* What to produce:
For each line of the data that includes the word "replace", copy the line.

Collected data entries:
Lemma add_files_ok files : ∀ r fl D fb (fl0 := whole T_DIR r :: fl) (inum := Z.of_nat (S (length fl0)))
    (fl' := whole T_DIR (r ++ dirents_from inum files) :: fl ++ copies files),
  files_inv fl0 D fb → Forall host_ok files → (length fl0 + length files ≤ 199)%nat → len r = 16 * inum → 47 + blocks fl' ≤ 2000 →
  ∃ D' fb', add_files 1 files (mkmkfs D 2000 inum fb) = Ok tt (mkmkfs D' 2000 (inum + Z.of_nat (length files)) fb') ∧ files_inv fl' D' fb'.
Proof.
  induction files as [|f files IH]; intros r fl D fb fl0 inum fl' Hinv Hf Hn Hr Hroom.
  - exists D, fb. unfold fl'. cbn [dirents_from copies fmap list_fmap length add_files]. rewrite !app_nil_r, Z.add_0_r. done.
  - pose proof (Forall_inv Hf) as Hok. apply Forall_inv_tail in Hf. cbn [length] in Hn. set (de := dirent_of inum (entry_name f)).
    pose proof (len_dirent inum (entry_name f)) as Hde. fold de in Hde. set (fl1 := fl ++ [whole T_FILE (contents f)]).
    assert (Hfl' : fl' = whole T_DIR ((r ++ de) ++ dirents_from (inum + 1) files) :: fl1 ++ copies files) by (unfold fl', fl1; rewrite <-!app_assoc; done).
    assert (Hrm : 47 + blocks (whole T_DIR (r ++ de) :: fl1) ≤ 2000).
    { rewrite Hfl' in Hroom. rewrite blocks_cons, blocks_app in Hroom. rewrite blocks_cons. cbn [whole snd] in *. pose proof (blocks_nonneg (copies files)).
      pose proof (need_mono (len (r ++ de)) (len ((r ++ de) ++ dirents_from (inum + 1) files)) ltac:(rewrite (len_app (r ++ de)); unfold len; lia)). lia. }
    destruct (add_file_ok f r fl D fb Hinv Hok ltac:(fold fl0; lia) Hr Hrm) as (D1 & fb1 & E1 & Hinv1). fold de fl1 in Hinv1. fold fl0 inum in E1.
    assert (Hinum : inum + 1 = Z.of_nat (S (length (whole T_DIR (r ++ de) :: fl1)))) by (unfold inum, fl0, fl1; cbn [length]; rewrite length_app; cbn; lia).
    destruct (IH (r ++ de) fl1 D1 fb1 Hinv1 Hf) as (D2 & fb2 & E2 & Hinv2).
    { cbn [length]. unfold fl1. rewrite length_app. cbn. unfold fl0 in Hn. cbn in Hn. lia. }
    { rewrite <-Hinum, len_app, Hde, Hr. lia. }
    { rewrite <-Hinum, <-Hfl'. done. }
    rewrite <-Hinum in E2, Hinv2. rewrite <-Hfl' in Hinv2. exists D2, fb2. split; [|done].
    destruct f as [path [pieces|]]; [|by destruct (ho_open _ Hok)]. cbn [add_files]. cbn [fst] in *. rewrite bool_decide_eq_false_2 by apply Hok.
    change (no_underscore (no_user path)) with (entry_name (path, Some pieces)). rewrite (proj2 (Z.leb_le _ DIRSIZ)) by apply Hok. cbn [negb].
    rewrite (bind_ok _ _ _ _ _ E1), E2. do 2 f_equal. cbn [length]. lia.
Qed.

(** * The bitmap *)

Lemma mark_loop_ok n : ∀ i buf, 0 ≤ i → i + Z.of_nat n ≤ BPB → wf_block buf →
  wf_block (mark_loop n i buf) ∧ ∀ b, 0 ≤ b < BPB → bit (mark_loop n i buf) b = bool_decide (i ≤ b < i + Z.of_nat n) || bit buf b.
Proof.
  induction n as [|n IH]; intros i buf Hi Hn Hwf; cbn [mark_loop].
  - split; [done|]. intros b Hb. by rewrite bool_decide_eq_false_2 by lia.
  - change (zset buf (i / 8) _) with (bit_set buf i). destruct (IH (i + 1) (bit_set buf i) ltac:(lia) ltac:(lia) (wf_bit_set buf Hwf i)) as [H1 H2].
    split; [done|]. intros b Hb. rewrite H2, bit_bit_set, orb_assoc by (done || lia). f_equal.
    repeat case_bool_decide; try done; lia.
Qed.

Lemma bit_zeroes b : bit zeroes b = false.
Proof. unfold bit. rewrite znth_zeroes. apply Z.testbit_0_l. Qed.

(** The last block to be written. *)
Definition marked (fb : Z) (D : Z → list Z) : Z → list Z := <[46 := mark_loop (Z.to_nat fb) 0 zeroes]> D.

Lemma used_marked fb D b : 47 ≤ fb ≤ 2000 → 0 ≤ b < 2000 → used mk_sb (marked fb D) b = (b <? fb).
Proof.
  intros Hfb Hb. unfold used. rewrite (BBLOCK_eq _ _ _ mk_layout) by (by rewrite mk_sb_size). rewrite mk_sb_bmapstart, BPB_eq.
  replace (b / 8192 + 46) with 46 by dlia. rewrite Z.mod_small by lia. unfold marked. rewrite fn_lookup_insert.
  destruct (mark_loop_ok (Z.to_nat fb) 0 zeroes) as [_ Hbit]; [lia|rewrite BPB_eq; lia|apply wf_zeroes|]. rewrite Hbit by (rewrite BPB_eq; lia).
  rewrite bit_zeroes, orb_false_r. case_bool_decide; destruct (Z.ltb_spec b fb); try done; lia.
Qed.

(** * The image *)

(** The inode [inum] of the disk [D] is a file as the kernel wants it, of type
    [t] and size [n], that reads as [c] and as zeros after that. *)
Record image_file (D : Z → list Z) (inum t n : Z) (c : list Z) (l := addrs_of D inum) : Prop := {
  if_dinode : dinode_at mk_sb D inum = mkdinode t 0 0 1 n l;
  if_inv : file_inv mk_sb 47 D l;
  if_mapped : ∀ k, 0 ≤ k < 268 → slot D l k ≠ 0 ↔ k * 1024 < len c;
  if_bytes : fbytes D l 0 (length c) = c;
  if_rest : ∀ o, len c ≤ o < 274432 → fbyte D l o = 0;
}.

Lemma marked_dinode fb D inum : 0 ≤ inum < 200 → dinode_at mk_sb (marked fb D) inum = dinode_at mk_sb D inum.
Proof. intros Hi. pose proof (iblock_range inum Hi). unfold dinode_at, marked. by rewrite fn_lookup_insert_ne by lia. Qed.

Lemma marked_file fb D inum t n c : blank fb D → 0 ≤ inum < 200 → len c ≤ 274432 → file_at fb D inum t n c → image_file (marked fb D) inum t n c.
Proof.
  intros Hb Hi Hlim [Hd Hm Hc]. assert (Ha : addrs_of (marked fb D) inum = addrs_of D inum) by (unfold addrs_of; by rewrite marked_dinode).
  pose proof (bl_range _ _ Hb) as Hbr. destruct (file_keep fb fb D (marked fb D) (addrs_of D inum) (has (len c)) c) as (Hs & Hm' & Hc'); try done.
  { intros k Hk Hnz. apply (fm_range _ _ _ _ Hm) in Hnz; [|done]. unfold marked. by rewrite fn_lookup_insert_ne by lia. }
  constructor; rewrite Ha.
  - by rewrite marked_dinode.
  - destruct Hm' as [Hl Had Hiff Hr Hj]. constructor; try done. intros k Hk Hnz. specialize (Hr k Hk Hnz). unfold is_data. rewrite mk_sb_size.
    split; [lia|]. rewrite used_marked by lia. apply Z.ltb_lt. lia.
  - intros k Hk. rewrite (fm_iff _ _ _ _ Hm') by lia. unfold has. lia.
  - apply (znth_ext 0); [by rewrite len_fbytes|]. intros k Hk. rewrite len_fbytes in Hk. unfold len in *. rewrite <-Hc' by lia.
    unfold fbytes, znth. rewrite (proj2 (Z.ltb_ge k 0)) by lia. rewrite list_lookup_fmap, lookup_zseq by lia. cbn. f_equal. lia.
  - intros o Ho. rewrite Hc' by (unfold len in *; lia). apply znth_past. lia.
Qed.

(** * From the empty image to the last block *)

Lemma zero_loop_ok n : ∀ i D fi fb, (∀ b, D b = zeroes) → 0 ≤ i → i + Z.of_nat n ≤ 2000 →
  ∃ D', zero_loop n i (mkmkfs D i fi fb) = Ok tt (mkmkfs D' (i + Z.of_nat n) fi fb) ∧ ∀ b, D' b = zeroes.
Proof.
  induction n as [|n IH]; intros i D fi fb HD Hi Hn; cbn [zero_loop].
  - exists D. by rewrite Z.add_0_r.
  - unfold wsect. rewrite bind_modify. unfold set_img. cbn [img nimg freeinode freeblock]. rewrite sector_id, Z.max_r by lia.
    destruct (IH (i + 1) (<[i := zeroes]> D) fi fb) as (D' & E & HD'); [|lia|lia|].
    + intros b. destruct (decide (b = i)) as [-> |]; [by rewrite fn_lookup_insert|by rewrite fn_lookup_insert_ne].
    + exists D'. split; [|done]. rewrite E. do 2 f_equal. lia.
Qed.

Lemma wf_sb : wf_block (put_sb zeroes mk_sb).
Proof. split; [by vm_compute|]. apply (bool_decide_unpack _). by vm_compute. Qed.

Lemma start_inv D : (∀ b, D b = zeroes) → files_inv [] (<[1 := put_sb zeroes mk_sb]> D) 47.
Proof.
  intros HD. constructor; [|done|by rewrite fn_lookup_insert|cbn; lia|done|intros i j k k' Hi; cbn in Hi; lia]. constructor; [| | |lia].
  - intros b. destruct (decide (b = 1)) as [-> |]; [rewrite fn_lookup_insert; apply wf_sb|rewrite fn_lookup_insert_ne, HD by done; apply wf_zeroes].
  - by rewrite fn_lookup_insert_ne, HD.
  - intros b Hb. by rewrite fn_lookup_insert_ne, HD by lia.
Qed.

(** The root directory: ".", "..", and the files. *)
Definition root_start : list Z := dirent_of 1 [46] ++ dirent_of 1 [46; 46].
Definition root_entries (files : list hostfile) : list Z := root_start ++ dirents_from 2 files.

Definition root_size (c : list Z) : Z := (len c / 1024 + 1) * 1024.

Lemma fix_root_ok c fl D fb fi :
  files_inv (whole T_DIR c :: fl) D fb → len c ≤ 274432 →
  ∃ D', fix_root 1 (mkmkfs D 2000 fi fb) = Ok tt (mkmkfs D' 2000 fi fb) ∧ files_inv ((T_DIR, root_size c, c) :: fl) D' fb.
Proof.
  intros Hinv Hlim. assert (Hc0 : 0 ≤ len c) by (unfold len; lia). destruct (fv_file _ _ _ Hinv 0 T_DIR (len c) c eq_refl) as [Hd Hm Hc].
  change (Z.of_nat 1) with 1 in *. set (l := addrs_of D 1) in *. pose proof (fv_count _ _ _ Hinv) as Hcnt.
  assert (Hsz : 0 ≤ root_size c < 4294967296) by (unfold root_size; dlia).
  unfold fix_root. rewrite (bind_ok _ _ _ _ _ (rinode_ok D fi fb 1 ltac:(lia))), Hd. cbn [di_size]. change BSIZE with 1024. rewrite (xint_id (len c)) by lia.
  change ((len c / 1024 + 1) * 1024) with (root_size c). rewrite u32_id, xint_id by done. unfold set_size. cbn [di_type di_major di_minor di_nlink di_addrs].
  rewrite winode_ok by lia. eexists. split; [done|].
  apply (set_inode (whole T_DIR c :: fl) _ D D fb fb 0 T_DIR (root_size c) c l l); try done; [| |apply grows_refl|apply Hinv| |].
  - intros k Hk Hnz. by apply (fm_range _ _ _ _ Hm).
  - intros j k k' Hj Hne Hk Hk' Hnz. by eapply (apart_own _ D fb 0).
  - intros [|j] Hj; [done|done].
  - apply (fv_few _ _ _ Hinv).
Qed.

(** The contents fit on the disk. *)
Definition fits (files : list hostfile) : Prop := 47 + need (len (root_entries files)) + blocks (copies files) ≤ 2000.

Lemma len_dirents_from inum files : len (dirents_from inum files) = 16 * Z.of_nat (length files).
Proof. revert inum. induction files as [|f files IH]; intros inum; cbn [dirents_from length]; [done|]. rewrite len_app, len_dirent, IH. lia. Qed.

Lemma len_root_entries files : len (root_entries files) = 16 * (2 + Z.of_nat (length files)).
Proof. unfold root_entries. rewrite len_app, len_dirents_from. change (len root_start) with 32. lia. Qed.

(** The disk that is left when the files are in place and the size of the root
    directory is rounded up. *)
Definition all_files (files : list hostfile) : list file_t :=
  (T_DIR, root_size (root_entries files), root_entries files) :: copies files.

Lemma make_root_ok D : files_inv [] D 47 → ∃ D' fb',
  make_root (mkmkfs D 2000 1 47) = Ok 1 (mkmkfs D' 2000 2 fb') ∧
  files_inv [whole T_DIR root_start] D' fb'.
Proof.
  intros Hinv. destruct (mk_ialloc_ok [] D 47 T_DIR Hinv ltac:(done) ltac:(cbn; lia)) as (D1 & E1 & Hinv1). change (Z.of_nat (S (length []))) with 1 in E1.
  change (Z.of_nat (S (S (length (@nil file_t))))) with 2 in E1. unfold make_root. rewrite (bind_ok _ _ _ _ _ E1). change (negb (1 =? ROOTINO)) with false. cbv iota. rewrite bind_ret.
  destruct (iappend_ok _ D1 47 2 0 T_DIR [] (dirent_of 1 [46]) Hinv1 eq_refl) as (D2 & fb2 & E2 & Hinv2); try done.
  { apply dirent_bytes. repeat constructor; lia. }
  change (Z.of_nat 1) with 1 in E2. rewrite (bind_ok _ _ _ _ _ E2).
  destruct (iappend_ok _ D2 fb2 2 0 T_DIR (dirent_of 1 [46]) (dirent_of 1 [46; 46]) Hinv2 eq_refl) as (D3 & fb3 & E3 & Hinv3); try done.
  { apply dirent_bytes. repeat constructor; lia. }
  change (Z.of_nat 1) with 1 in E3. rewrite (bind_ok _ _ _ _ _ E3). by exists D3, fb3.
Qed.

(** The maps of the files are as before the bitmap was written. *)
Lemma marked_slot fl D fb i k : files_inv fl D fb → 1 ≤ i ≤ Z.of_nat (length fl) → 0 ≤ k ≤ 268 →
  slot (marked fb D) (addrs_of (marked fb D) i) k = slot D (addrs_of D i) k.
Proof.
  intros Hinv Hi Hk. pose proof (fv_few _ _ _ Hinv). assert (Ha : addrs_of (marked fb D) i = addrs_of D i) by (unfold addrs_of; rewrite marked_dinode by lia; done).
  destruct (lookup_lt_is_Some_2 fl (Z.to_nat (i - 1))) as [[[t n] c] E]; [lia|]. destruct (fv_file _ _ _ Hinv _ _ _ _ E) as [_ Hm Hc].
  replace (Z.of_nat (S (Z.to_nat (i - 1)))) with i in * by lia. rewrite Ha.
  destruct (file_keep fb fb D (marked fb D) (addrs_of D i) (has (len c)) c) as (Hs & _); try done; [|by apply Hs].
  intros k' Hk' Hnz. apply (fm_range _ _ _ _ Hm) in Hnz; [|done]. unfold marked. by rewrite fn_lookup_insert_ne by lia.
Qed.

...

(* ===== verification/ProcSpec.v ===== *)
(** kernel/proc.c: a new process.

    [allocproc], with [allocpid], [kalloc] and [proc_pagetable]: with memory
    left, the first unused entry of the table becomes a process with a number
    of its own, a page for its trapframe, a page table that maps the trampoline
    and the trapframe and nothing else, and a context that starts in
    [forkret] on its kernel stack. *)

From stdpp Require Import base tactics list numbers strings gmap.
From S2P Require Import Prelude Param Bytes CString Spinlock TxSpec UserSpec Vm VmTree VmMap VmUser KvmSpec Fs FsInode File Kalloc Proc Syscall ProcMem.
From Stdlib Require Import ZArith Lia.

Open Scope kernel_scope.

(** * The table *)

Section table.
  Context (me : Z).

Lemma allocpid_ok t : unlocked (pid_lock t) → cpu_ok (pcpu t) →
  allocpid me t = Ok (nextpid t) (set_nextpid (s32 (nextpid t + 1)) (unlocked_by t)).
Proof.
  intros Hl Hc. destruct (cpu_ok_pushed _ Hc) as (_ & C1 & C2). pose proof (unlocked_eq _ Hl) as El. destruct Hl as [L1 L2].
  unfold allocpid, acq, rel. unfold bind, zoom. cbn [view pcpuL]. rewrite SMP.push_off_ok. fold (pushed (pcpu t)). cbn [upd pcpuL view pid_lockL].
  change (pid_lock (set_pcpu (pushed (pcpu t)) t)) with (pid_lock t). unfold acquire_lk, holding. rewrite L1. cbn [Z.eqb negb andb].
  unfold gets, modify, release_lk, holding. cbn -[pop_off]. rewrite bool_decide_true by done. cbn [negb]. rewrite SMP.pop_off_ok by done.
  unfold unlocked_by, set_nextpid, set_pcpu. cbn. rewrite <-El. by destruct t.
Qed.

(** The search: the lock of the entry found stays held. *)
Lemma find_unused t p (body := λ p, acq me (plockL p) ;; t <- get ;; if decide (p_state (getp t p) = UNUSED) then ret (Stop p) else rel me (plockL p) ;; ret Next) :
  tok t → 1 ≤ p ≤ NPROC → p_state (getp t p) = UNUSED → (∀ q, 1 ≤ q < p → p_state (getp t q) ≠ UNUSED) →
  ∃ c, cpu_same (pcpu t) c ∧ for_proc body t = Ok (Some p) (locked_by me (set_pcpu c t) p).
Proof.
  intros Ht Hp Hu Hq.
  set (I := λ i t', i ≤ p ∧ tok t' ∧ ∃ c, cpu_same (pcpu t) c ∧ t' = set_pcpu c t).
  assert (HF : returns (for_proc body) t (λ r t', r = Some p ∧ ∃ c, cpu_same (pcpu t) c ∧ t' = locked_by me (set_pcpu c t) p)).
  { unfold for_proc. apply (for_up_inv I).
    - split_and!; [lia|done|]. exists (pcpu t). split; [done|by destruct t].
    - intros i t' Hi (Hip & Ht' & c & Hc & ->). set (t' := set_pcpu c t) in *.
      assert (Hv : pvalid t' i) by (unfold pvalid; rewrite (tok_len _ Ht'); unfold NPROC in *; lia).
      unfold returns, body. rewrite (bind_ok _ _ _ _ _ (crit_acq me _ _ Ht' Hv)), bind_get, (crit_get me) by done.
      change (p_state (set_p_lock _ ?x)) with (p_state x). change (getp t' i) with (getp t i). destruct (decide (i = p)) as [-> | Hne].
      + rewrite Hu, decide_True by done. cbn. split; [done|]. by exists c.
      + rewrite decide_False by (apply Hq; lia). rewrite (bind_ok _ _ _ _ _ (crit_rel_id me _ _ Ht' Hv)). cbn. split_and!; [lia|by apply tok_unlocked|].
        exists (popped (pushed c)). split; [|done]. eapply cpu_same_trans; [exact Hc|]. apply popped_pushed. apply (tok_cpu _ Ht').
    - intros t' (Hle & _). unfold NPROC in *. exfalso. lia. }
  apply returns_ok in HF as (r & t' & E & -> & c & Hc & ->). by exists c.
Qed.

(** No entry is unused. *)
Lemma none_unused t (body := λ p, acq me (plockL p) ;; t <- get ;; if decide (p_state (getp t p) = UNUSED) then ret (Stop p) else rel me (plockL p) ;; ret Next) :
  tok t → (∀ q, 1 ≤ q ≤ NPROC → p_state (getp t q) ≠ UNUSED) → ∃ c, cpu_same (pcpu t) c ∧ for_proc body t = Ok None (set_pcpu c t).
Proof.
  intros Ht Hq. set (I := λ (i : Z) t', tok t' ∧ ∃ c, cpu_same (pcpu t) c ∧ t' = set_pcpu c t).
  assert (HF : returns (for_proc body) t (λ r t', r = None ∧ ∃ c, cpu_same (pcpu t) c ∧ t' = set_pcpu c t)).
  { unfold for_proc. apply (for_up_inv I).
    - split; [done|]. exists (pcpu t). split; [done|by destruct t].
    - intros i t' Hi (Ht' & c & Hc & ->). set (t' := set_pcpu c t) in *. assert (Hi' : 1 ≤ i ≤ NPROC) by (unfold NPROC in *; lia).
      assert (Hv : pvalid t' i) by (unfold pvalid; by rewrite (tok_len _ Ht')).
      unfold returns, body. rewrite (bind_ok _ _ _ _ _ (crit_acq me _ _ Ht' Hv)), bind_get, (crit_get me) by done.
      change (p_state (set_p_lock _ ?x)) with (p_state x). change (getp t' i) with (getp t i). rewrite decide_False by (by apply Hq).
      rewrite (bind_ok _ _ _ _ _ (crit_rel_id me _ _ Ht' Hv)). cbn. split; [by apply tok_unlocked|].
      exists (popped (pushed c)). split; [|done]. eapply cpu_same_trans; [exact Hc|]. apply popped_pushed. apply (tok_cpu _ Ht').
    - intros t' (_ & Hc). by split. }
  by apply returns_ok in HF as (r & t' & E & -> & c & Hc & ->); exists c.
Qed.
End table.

* Final answer:
  replace (b / 8192 + 46) with 46 by dlia. rewrite Z.mod_small by lia. unfold marked. rewrite fn_lookup_insert.
  replace (Z.of_nat (S (Z.to_nat (i - 1)))) with i in * by lia. rewrite Ha.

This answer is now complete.